Futures Markets Explained Simply
"Futures market" tends to sound like something built for traders, not farmers. In practice it's the opposite: futures contracts exist because producers needed a way to lock in a price before they'd actually harvested or sold anything, and that's still their main real-world use.
What a futures contract actually is
A futures contract is a standardized, exchange-traded agreement to buy or sell a fixed quantity of a commodity at a set price on a set future date — for example 5,000 bushels of wheat, delivered in July, at today's agreed price. "Standardized" is the key word: unlike a private handshake deal with a buyer, the quantity, quality grade and delivery terms are fixed by the exchange (CME, Euronext and others), which is what makes the contract easy to trade and, more importantly for a farmer, easy to exit before the delivery date ever arrives.
Why farmers actually use them: hedging
Hedging means using a futures (or forward) contract to lock in a price now for a crop you'll sell later, or an input you'll buy later. If you're planting wheat in the fall for a harvest next July, the price seven months from now is unknown — it could be higher or lower than today's. Selling futures against your expected harvest fixes a price today; if the cash price later comes in lower, the gain on the futures position roughly offsets the loss on the physical sale, and vice versa. The point isn't to guess right — it's to remove the guess from your budget.
Basis: why your price is never exactly the futures price
The futures price you see quoted is a national or regional benchmark, not what your local elevator will actually pay you. The gap between the two is basis — driven by your distance from delivery points, local supply and demand, storage costs and the quality of what you're actually delivering. A hedge locks in the futures price; your realized price is still futures price plus (or minus) basis, so basis risk doesn't disappear just because you hedged the futures leg.
A simple example
Say it's March and July wheat futures trade at $6.00/bu. A farmer expecting to harvest in July sells a futures contract at $6.00. By July, two things can happen: cash wheat has dropped to $5.20 — the farmer sells the physical crop at $5.20 but the futures position gains roughly $0.80, netting close to $6.00 overall. Or cash wheat has risen to $6.80 — the physical sale brings in more, but the futures position now loses roughly $0.80, again netting close to $6.00. Either way, the outcome lands near the price locked in back in March, which is exactly what the hedge was for.
Who else is in the market
Processors and exporters hedge for the same reason farmers do, just on the buying side — locking in an input cost instead of a sale price. Financial traders with no intention of ever delivering or receiving actual grain also trade the same contracts, providing the volume and liquidity that makes it possible to enter and exit a hedge quickly. How much influence that purely financial trading has on the underlying price level is debated in the research; either way, it's not who a hedge is aimed at protecting you from.

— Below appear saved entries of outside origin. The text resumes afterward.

Lemma animate_key_result (v : Variant) (opts : AnimationOptions)
    (s : Fields) (key : string) (b : Val) (value : MotionValue) :
  resolvedTarget v s !! key = Some b → b ≠ VUndefined →
  key ∉ isAnimating s →
  values (checkForNewValues (declaredTarget v) s) !! key = Some value →
  values (animate (Some v) opts s).1 !! key
  = Some (if isAnimatable b
          then mv_control
                 (mkPlayback key b (default 0%Q (delay opts)) (passTransition v s))
                 value
          else mv_set b value)
  ∧ key ∈ isAnimating (animate (Some v) opts s).1.
Proof.
  intros Hx Hdef Hnot Hval.
  pose proof (animate_view v opts s key) as Hview.
  rewrite Hx in Hview. specialize (Hview (mk_is_Some _ _ eq_refl)).
  cbv zeta in Hview. unfold view in Hview at 1. injection Hview as Hv _ Hg.
  rewrite Hv.
  assert (key ∈ isAnimating (animate (Some v) opts s).1
          ↔ key ∈ isAnimating
                    (animateKey (resolvedTarget v s)
                       match r_transition (resolveVariant (Some v) None) with
                       | Some t => Some t
                       | None =>
                           defaultTransition
                             (checkForNewValues (declaredTarget v) s)
                       end (default 0%Q (delay opts))
                       (default 0 (priority opts))
                       (checkForNewValues (declaredTarget v) s, []) key).1)
    as ->.
  { exact (bool_decide_agree _ _ Hg). }
  clear Hv Hg. unfold animateKey.
  destruct (decide (key ∈ isAnimating (checkForNewValues (declaredTarget v) s)))
    as [Hin | _]; [by rewrite checkForNewValues_isAnimating in Hin |].
  rewrite Hval. unfold prop_get. rewrite Hx. cbn [default from_option id].
  assert (defaultTransition (checkForNewValues (declaredTarget v) s)
          = defaultTransition s) as ->.
  { pose proof (checkForNewValues_config (declaredTarget v) s) as Hc.
    unfold config in Hc. by injection Hc. }
  fold (passTransition v s).
  destruct b as [|n|str]; [done | |]; cbn [is_undefined isAnimatable].
  - split; [cbn; by rewrite lookup_insert_eq |].
    cbn [fst isAnimating with_isAnimating]. set_solver.
  - destruct (complex_test str);
      (split; [cbn; by rewrite lookup_insert_eq |]);
      cbn [fst isAnimating with_isAnimating]; set_solver.
Qed.
(** C4, as amended: pressed with a ledger whose first entry is [first],
    reforkAndRerun dispatches REMOVE_TRANSACTION for the id of [first] and
    calls refork() before anything else; once refork has resolved it sends
    the new (not yet submitted) transactions, and only those, as
    eth_sendTransaction requests in their order, each one only after the
    call before it has been answered: after [j] answers exactly [j] of the
    sends have been issued, and after the answer to the last one the
    operation returns, having issued one send per new transaction. *)
Theorem C4_refork_and_rerun :
  forall (TransactionInput TransactionState : Type)
         (input_id : TransactionInput -> string)
         (encodeSingle : TransactionInput -> MetaTransaction)
         (input : TransactionState -> TransactionInput)
         (reducer : list TransactionState -> Action TransactionInput ->
                    list TransactionState)
         (avatarAddress : string)
         (first : TransactionState)
         (rest newTransactions store : list TransactionState)
         (sends : list JsonRpcRequest) (answers : list Js.value) (fuel : nat),
    (1 <= fuel)%nat ->
    sends_of TransactionInput encodeSingle TransactionState input avatarAddress
      newTransactions sends ->
    (length answers <= S (length newTransactions))%nat ->
    exists l1 l2,
      invoke fuel
        (reforkAndRerun TransactionInput input_id encodeSingle TransactionState
           input reducer (first :: rest) newTransactions true avatarAddress)
        (idle TransactionState store) = Some (0%nat, l1) /\
      this l1 = reducer store (REMOVE_TRANSACTION (input_id (input first))) /\
      calls l1 = [Refork] /\
      answer_in_order fuel 0 (map Resolved answers) l1 = Some l2 /\
      this l2 = this l1 /\
      calls l2 = Refork :: map Request (firstn (length answers) sends) /\
      promises l2 !! 0%nat =
        Some (if Nat.eqb (length answers) (S (length newTransactions))
              then Settled (Resolved VUndefined)
              else Pending) /\
      length sends = length newTransactions.
Proof.
  intros TI TS input_id encodeSingle input reducer avatar first rest new store
         sends answers fuel Hfuel Hsends Hlen.
  destruct fuel as [|fuel]; [lia|].
  do 2 eexists. split; [apply reforkAndRerun_starts|].
  split; [reflexivity|]. split; [reflexivity|].
  split; [apply rerun_in_order; [reflexivity|exact Hsends|exact Hlen]|].
  assert (Hl : length sends = length new).
  { symmetry. eapply List.Forall2_length. exact Hsends. }
  destruct (Nat.eqb_spec (length answers) (S (length new))) as [He|Hne].
  - split; [reflexivity|]. split; [|split; [reflexivity|exact Hl]].
    cbn [finished calls app]. rewrite firstn_all2 by lia. reflexivity.
  - split; [reflexivity|]. split; [reflexivity|]. split; [reflexivity|exact Hl].
Qed.

(** C4 fails for a ledger with a submitted entry: two sends are recorded in
    it, the operation runs to its end and drops both, and one send is
    reissued. *)
Lemma C4_counterexample :
  let allTransactions := [Example.submitted; Example.recorded] in
  let newTransactions := [Example.recorded] in
  match invoke 1 (Example.reforkAndRerun allTransactions newTransactions)
          (idle Example.TransactionState allTransactions) with
  | Some (p, l1) =>
      match answer_in_order 1 0 [Resolved VUndefined; Resolved (VStr "0xhash")] l1 with
      | Some l2 =>
          promises l2 !! p = Some (Settled (Resolved VUndefined)) /\
          this l2 = [] /\
          length allTransactions = 2%nat /\
          exists send, calls l2 = [Refork; Request send]
      | None => False
      end
  | None => False
  end.
Proof. cbn. repeat split. eexists. reflexivity. Qed.


Lemma C4_witness :
  let allTransactions := [Example.submitted; Example.recorded] in
  let newTransactions := [Example.recorded] in
  exists l1 l2 send,
    invoke 1 (Example.reforkAndRerun allTransactions newTransactions)
      (idle Example.TransactionState allTransactions) = Some (0%nat, l1) /\
    this l1 = [] /\
    calls l1 = [Refork] /\
    answer_in_order 1 0 [Resolved VUndefined; Resolved (VStr "0xhash")] l1 =
      Some l2 /\
    calls l2 = [Refork; Request send] /\
    promises l2 !! 0%nat = Some (Settled (Resolved VUndefined)).
Proof.
  intros allTransactions newTransactions.
  destruct (rerunRequest "0x00000000000000000000000000000000000000bb"
              (Example.encodeSingle (Example.input Example.recorded)))
    as [send|] eqn:Hsend; [|discriminate].
  destruct (C4_refork_and_rerun string Example.TransactionState (fun i => i)
              Example.encodeSingle Example.input Example.reducer
              "0x00000000000000000000000000000000000000bb"
              Example.submitted [Example.recorded] newTransactions
              allTransactions [send] [VUndefined; VStr "0xhash"] 1%nat)
    as (l1 & l2 & Hi & Ht & Hc & Ha & _ & Hc2 & Hp & _).
  - lia.
  - constructor; [exact Hsend | constructor].
  - cbn. lia.
  - exists l1, l2, send. split; [exact Hi|]. split; [exact Ht|].
    split; [exact Hc|]. split; [exact Ha|]. split; [exact Hc2 | exact Hp].
Defined.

Where hedging stops helping
A hedge fixes a price, not necessarily the best price — if the market rallies hard after you've hedged, you don't get to keep that upside on the hedged portion. Futures positions can also require margin (cash posted while the position is open, which can call for more cash if the market moves against the futures leg before the physical sale closes it out), and basis can still move independently of the futures price. Hedging trades away uncertainty, not risk of a specific bad outcome — which is exactly why it's a budgeting tool, not a way to guarantee the highest possible price.